Segundo recomendação da CONITEC/MS/2015, o receio de ocorrência de reação anafilática não deve ser impeditivo para a administração da penicilina nas unidades de atenção básica de saúde para tratamento de sífilis nas gestantes. Por conseguinte, essas unidades devem estar preparadas para lidar com situações emergenciais, como, por exemplo, o uso de adrenalina e o encaminhamento de casos mais graves para os centros de referência12,13.
Quanto mais precocemente a sífilis primária for tratada, maior será a possibilidade de os exames sorológicos tornarem-se não reagentes. Todavia, mesmo após a cura, os testes treponêmicos podem permanecer reagentes por toda a vida. A infecção pelo T. pallidum não confere imunidade permanente; por isso, é necessário diferenciar entre a persistência de exames reagentes (cicatriz sorológica) e a reinfecção pelo T. pallidum.14
Percebe-se, portanto, que a presença da infecção materna no periparto reflete possível falha na assistência prénatal e persistência da doença congênita, devido à sua magnitude. Além disso, sequer pode ser chamada "evento sentinela", pois reforça a tese de que as atividades básicas e de baixo custo necessárias à sua eliminação, que deveriam ser realizadas nas ações de rotina do cuidado prénatal, não mudam o quadro. Logo, esse cenário demonstra um nível insuficiente de controle da doença e que a meta, pactuada pelo país há 15 anos, ainda não foi alcançada.15
Os casos relatados e o problema proposto apontam as características da área de investigação de uma unidade em particular; mas, com certeza, podem extrapolar para diversos serviços de neonatologia pelo Estado do Rio de Janeiro e pelo país, sendo essa a razão de os autores proporem o relato e a discussão para reflexão.
Os exemplos selecionados confirmam a necessidade de reforço nas políticas públicas já bem estabelecidas em documentos do MS. A avaliação do risco à saúde, assim como o impacto econômico causado pela falta da assistência adequada, deveria fazer parte das discussões cotidianas de todos os profissionais da saúde.
Há necessidade de revermos os conceitos de acesso e utilização dos serviços de saúde no Brasil, assim como a qualidade. Podemos tomar como base o estudo de doenças prevalentes como, por exemplo, a sífilis, conforme proposto neste relato de caso. Adicionalmente, intervenções são necessárias na área perinatal, com a finalidade de realizar procedimentos realmente efetivos com intuito de reduzir desfechos desfavoráveis.

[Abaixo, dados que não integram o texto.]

(* ===== verification/CheckRuns.v ===== *)
(** * Two checks

    An adopted suite whose InRelease changed, and a suite that was signed once and
    whose upstream now serves a Release without a signature.  The theorems of
    [CheckSafety] are applied to them. *)
From S2P Require Import Prelude GoStrings AptPath ReleaseParse PackageIndex Tables Invariant Snapshots Suites GC Rows Declared Fetch MemberFetch Adoption Scheduler RetryGate Check CheckLaws CheckSafety.
Local Open Scope Z_scope.

#[local] Existing Instance quiet_env.
#[local] Existing Instance dateless.

Definition page (status : Z) (body : string) : reply :=
  Answered {| StatusLine := status; ContentType := ""; ContentLength := len body; ETag := ""; LastModified := "";
              ContentRange := ""; Body := body; BodyError := None |}.

Definition inline_text : string := clearsignBegin +:+ newline +:+ "text" +:+ newline.
Definition release_text : string := "Suite: stable" +:+ newline +:+ "SHA256:" +:+ newline.

(** A signed archive, and one that lost its signatures. *)
Definition signed_archive (n : nat) (url : string) (etag lastmod : option string) : reply := page 200 inline_text.
Definition unsigned_archive (n : nat) (url : string) (etag lastmod : option string) : reply :=
  if has_suffix "/Release" url then page 200 release_text else page 404 "".

Definition calm_surroundings (archive : nat → string → option string → option string → reply) : Surroundings :=
  {| meanwhile := λ _ w, w; slots := λ _ a, a; read_fails := λ _, false; nanos := λ n, (1000 + Z.of_nat n) * Second;
     shutdown := λ _, false; lifetime_over := λ _, false; host_slot := λ _, None; body_slot := λ _, None;
     upstream_net := archive; parse_url := demo_parse; draw := λ _, 0; clearsign_decode := λ _, None;
     peek := λ _, false; lock_suite := λ _, lockOK; GPGReason := "" |}.

Definition signed_adopter : Adopter :=
  {| adoptUnsigned := true; hotPackagesWindow := 0; maxVersionsPerPackage := 3;
     architectureAllowlist := None; tolerateOptionalMembers := false; memberRetryCount := 1;
     requiredArchitectures := ∅; flipGateEnabled := true |}.

Definition checker_settings : Settings :=
  {| st_adopter := Some signed_adopter; st_repair := true; st_cooldown := 300 * Second; st_refresh := 3600 * Second;
     st_maxBody := 100000; st_client := demo_client |}.

Definition suite_row (current requested : option Z) : SuiteFreshness :=
  {| sf_last_check := None; sf_last_success := None; sf_etag := None; sf_lastmod := None; sf_change_seen := None;
     sf_current := current; sf_last_requested := requested; sf_check_fail := 2; sf_fail_hash := None;
     sf_fail_reason := None; sf_fail_count := 0; sf_fail_first := None; sf_fail_last := None;
     sf_next_retry := None; sf_fail_etag := None; sf_fail_lastmod := None; sf_rowid := 1; sf_generation := 1 |}.

Definition inline_snapshot : SuiteSnapshot :=
  {| ss_suite := demo_key; ss_inrelease := Some demo_sha256; ss_etag := None; ss_lastmod := None; ss_release := None;
     ss_release_gpg := None; ss_created := 0; ss_adopted := Some 1; ss_coverage := true; ss_heartbeat := None;
     ss_form := FormInline; ss_date := None; ss_retired := None |}.

Definition inrelease_row : URLPath :=
  {| up_blob := Some demo_sha256; up_upstream := "https://deb.example.org/debian/dists/stable/InRelease";
     up_is_metadata := true; up_last_requested := Some 900; up_request_count := 3; up_last_fetched := Some 900;
     up_etag := None; up_lastmod := None; up_dropped := None |}.

Definition archive_db (row : SuiteFreshness) : DB :=
  upd_suite (λ _, {[ demo_key := row ]})
  (upd_url (λ _, {[ ("https", "deb.example.org", "/debian/dists/stable/InRelease") := inrelease_row ]})
  (upd_blob (λ _, {[ demo_sha256 := {| b_size := 5; b_created_at := 0; b_refcount := 1; b_zeroed_at := None |} ]})
   empty_db)).

Definition adopted_db : DB := upd_snap (λ _, {[ 1 := inline_snapshot ]}) (archive_db (suite_row (Some 1) None)).
Definition marked_db : DB := upd_seen (λ _, {[ demo_key := 500 ]}) (archive_db (suite_row None (Some 900))).

Definition checking (d : DB) : CState :=
  {| cs_world := {| w_db := d; w_pool := ∅; w_tick := 0 |}; cs_cur := suite_row None None;
     cs_report := skipped; cs_lease := None; cs_admission := newAdmission 2; cs_absent := ∅; cs_holds := ∅;
     cs_reconciled := ∅; cs_asked := [] |}.

Definition changed_run : checkOutcome * CState :=
  @check _ _ (calm_surroundings signed_archive) checker_settings demo_key false (checking adopted_db).
Definition refused_run : checkOutcome * CState :=
  @check _ _ (calm_surroundings unsigned_archive) checker_settings demo_key false (checking marked_db).

Example changed_report :
  rep_result (cs_report changed_run.2) = "changed" ∧
  cs_asked changed_run.2 = [("https://deb.example.org/debian/dists/stable/InRelease", "", "")] ∧
  is_Some (cs_lease changed_run.2).
Proof. vm_compute. split_and!; [done|done|by eexists]. Qed.

Example refused_report :
  rep_result (cs_report refused_run.2) = "changed_deferred" ∧ cs_lease refused_run.2 = None ∧
  sf_fail_reason <$> suite_t (w_db (cs_world refused_run.2)) !! demo_key = Some (Some ReasonUnsignedDowngradeRefused).
Proof. vm_compute. by split_and!. Qed.

Lemma run_pair {A B} (p : A * B) : p = (p.1, p.2).
Proof. by destruct p. Qed.

Lemma check_accounts_witness :
  is_set (oc_req changed_run.1) = true ∧
  ∃ f0, row_at demo_key (cs_world (checking adopted_db)) = Some (row_core f0) ∧
        ∃ x, row_at demo_key (cs_world changed_run.2) = Some (x, sf_current f0).
Proof.
  split; [vm_compute; reflexivity|].
  assert (is_set (oc_req changed_run.1) = true) as Hreq by (vm_compute; reflexivity).
  destruct (@check_accounts quiet_env dateless (calm_surroundings signed_archive) checker_settings demo_key (λ n w, eq_refl)
    (checking adopted_db) false changed_run.1 changed_run.2 eq_refl eq_refl (run_pair changed_run))
    as [(Hno & _)|(f0 & now & result & f & l & Hrow & He & _ & [Hend|[[n Hn] _]] & _)].
  - exfalso. rewrite Hno in Hreq. discriminate Hreq.
  - exists f0. split; [exact Hrow|]. exists (stamps f). exact Hend.
  - exfalso. discriminate Hn.
Defined.

(** An index of the archive that a client fetched. *)
Definition packages_key : URLKey := ("https", "deb.example.org", "/debian/dists/stable/Packages").

Lemma packages_no_anchor name : name ∈ anchor_names → packages_key ≠ anchor_key demo_key name.
Proof. intros Hn. unfold anchor_names in Hn. set_unfold in Hn. destruct Hn as [->|[->|[->|[]]]]; vm_compute; intros Heq; discriminate Heq. Qed.

Lemma signed_never_unsigned_witness :
  signed_db demo_key marked_db ∧ oc_req refused_run.1 = None ∧
  rep_result (cs_report refused_run.2) ∉ ["anchorless_unchanged"; "anchorless_refreshed"] ∧
  url_t (w_db (cs_world refused_run.2)) !! packages_key = url_t marked_db !! packages_key.
Proof.
  assert (signed_db demo_key marked_db) as Hsigned by (left; vm_compute; reflexivity).
  split; [exact Hsigned|]. split; [vm_compute; reflexivity|].
  destruct (@signed_never_unsigned quiet_env dateless (calm_surroundings unsigned_archive) checker_settings demo_key
    (λ n w Hw, Hw) (checking marked_db) false refused_run.1 refused_run.2 (ex_intro _ signed_adopter eq_refl)
    eq_refl eq_refl Hsigned (run_pair refused_run)) as (_ & Hrep & Hkeep).
  split; [exact Hrep|]. exact (Hkeep packages_key packages_no_anchor (λ n w, eq_refl)).
Defined.
(** A goroutine that moves on with the same mutex, or without one. *)
Lemma go_inv own s t p p' :
  locks_inv own s → lk_procs s !! t = Some p → (∀ mu, owns mu p' = owns mu p) →
  (∀ k mu, lock_of p' = Some (k, mu) → lock_of p = Some (k, mu)) →
  (∀ k mu, p' = Held k mu → lk_map s !! k = Some mu) → locks_inv own (go t p' s).
Proof.
  intros [H1 H2 H3 H4 H5 H6] Hp Ho Hl Hh. split; simpl; try done.
  - intros t' q k mu [[<- <-]|[Hne Hq]]%lookup_insert_Some Hk; [|by eapply H4]. eapply H4; [exact Hp|auto].
  - intros mu t'. rewrite H5. destruct (decide (t' = t)) as [->|Hne].
    + rewrite lookup_insert_eq, Hp. split; intros (q & [= <-] & Hq); eexists; (split; [done|]); [by rewrite Ho|by rewrite <-Ho].
    + by rewrite lookup_insert_ne by done.
  - intros t' k mu [[<- Heq]|[Hne Hq]]%lookup_insert_Some; [by apply Hh|by eapply H6].
Qed.

(** A goroutine that takes a free mutex, or frees the one it has. *)
Lemma set_mutex_inv own s t p p' k mu held :
  locks_inv own s → lk_procs s !! t = Some p → lock_of p = Some (k, mu) →
  (∀ m, m ≠ mu → owns m p = false ∧ owns m p' = false) → owns mu p' = held →
  (if held then lk_mutexes s !! mu = Some None else owns mu p = true) →
  (∀ k' m, lock_of p' = Some (k', m) → lock_of p = Some (k', m)) → (∀ k' m, p' ≠ Held k' m) →
  locks_inv own (go t p' (set_mutex mu (if held then Some t else None) s)).
Proof.
  intros Hinv Hp Hl Hother Hheld Hbefore Hl' Hnh. pose proof Hinv as [H1 H2 H3 H4 H5 H6].
  assert (own !! mu = Some k) as Hown by by eapply H4.
  split; simpl; try done.
  - intros m. rewrite H1. destruct (decide (m = mu)) as [->|]; [|by rewrite lookup_insert_ne].
    rewrite lookup_insert_eq. split; [by eexists|]. intros _. apply H1. by eexists.
  - intros t' q k' m [[<- <-]|[Hne Hq]]%lookup_insert_Some Hk; [|by eapply H4]. eapply H4; [exact Hp|auto].
  - intros m t'. destruct (decide (m = mu)) as [->|Hm].
    + rewrite lookup_insert_eq. destruct (decide (t' = t)) as [->|Hne].
      * rewrite lookup_insert_eq. destruct held; split; try done.
        -- intros _. by exists p'.
        -- intros (q & [= <-] & Hq). congruence.
      * rewrite lookup_insert_ne by done. split.
        -- destruct held; congruence.
        -- intros Hq. apply H5 in Hq. destruct held; [congruence|].
           assert (lk_mutexes s !! mu = Some (Some t)) as Ht by (apply H5; eauto). congruence.
    + rewrite lookup_insert_ne, H5 by done. destruct (decide (t' = t)) as [->|Hne].
      * rewrite lookup_insert_eq. destruct (Hother m Hm) as [E1 E2].
        split; intros (q & Hq & Ho); simplify_eq; congruence.
      * by rewrite lookup_insert_ne.
  - intros t' k' m [[<- Heq]|[Hne Hq]]%lookup_insert_Some; [by destruct (Hnh k' m)|by eapply H6].
Qed.

Lemma LoadOrStore_inv own s t key :
  locks_inv own s → lk_procs s !! t = None → ∃ own', locks_inv own' (LoadOrStore t key s).
Proof.
  intros Hinv Ht. pose proof Hinv as [H1 H2 H3 H4 H5 H6]. unfold LoadOrStore.
  assert (∀ mu, lk_mutexes s !! mu ≠ Some (Some t)) as Hno.
  { intros mu Hm. apply H5 in Hm as (p & Hp & _). congruence. }
  destruct (lk_map s !! key) as [mu|] eqn:Hmu.
  - exists own. split; simpl; try done.
    + intros t' q k m [[<- <-]|[Hne Hq]]%lookup_insert_Some Hk; [|by eapply H4]. simpl in Hk. simplify_eq. by apply H3.
    + intros m t'. rewrite H5. destruct (decide (t' = t)) as [->|Hne].
      * rewrite lookup_insert_eq, Ht. by split; intros (q & [= <-] & Hq).
      * by rewrite lookup_insert_ne.
    + intros t' k m [[<- Heq]|[Hne Hq]]%lookup_insert_Some; [done|by eapply H6].
  - set (n := lk_next s). assert (∀ mu, is_Some (own !! mu) → mu ≠ n) as Hfresh by (intros mu Hs%H2; unfold n; lia).
    exists (<[n := key]> own). split; simpl.
    + intros mu. destruct (decide (mu = n)) as [->|]; [rewrite !lookup_insert_eq|rewrite !lookup_insert_ne by done; apply H1].
      by split; eexists.
    + intros mu. destruct (decide (mu = n)) as [->|]; [unfold n; lia|]. rewrite lookup_insert_ne by done. intros Hs%H2. lia.
    + intros k mu [[<- <-]|[Hne Hk]]%lookup_insert_Some; [by rewrite lookup_insert_eq|].
      rewrite lookup_insert_ne; [by apply H3|]. apply not_eq_sym, Hfresh. rewrite (H3 k mu Hk). by eexists.
    + intros t' q k mu [[<- <-]|[Hne Hq]]%lookup_insert_Some Hk.
      * simpl in Hk. simplify_eq. by rewrite lookup_insert_eq.
      * rewrite lookup_insert_ne; [by eapply H4|]. apply not_eq_sym, Hfresh. rewrite (H4 t' q k mu Hq Hk). by eexists.
    + intros mu t'. destruct (decide (t' = t)) as [->|Hne].
      * rewrite lookup_insert_eq. split; [|by intros (q & [= <-] & Hq)]. intros Hm. exfalso.
        destruct (decide (mu = n)) as [->|]; [by rewrite lookup_insert_eq in Hm|].
        rewrite lookup_insert_ne in Hm by done. by destruct (Hno mu).
      * rewrite (lookup_insert_ne (lk_procs s)) by done. destruct (decide (mu = n)) as [->|]; [|by rewrite lookup_insert_ne, H5].
        rewrite lookup_insert_eq. split; [done|]. intros Hq%H5. destruct (Hfresh n); [|done]. apply H1. by eexists.
    + intros t' k mu [[<- Heq]|[Hne Hq]]%lookup_insert_Some; [done|]. rewrite lookup_insert_ne; [by eapply H6|].
      intros <-. apply H6 in Hq. congruence.
Qed.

Conclui-se que a ocorrência de SC evidencia as oportunidades perdidas de diagnóstico e, principalmente, de tratamento da gestante e de seus parceiros, mantendo a cadeia de transmissão e ocasionando a elevação da morbimortalidade da criança. Dessa forma, reforçase a necessidade de melhorar a qualidade da assistência prénatal visando à prevenção da doença.
AGRADECIMENTOS
Agradecemos à equipe de Neonatologia do HUAPUFF e à Dra. Juliènne Martins Araújo pelo atendimento dos pacientes participantes deste estudo.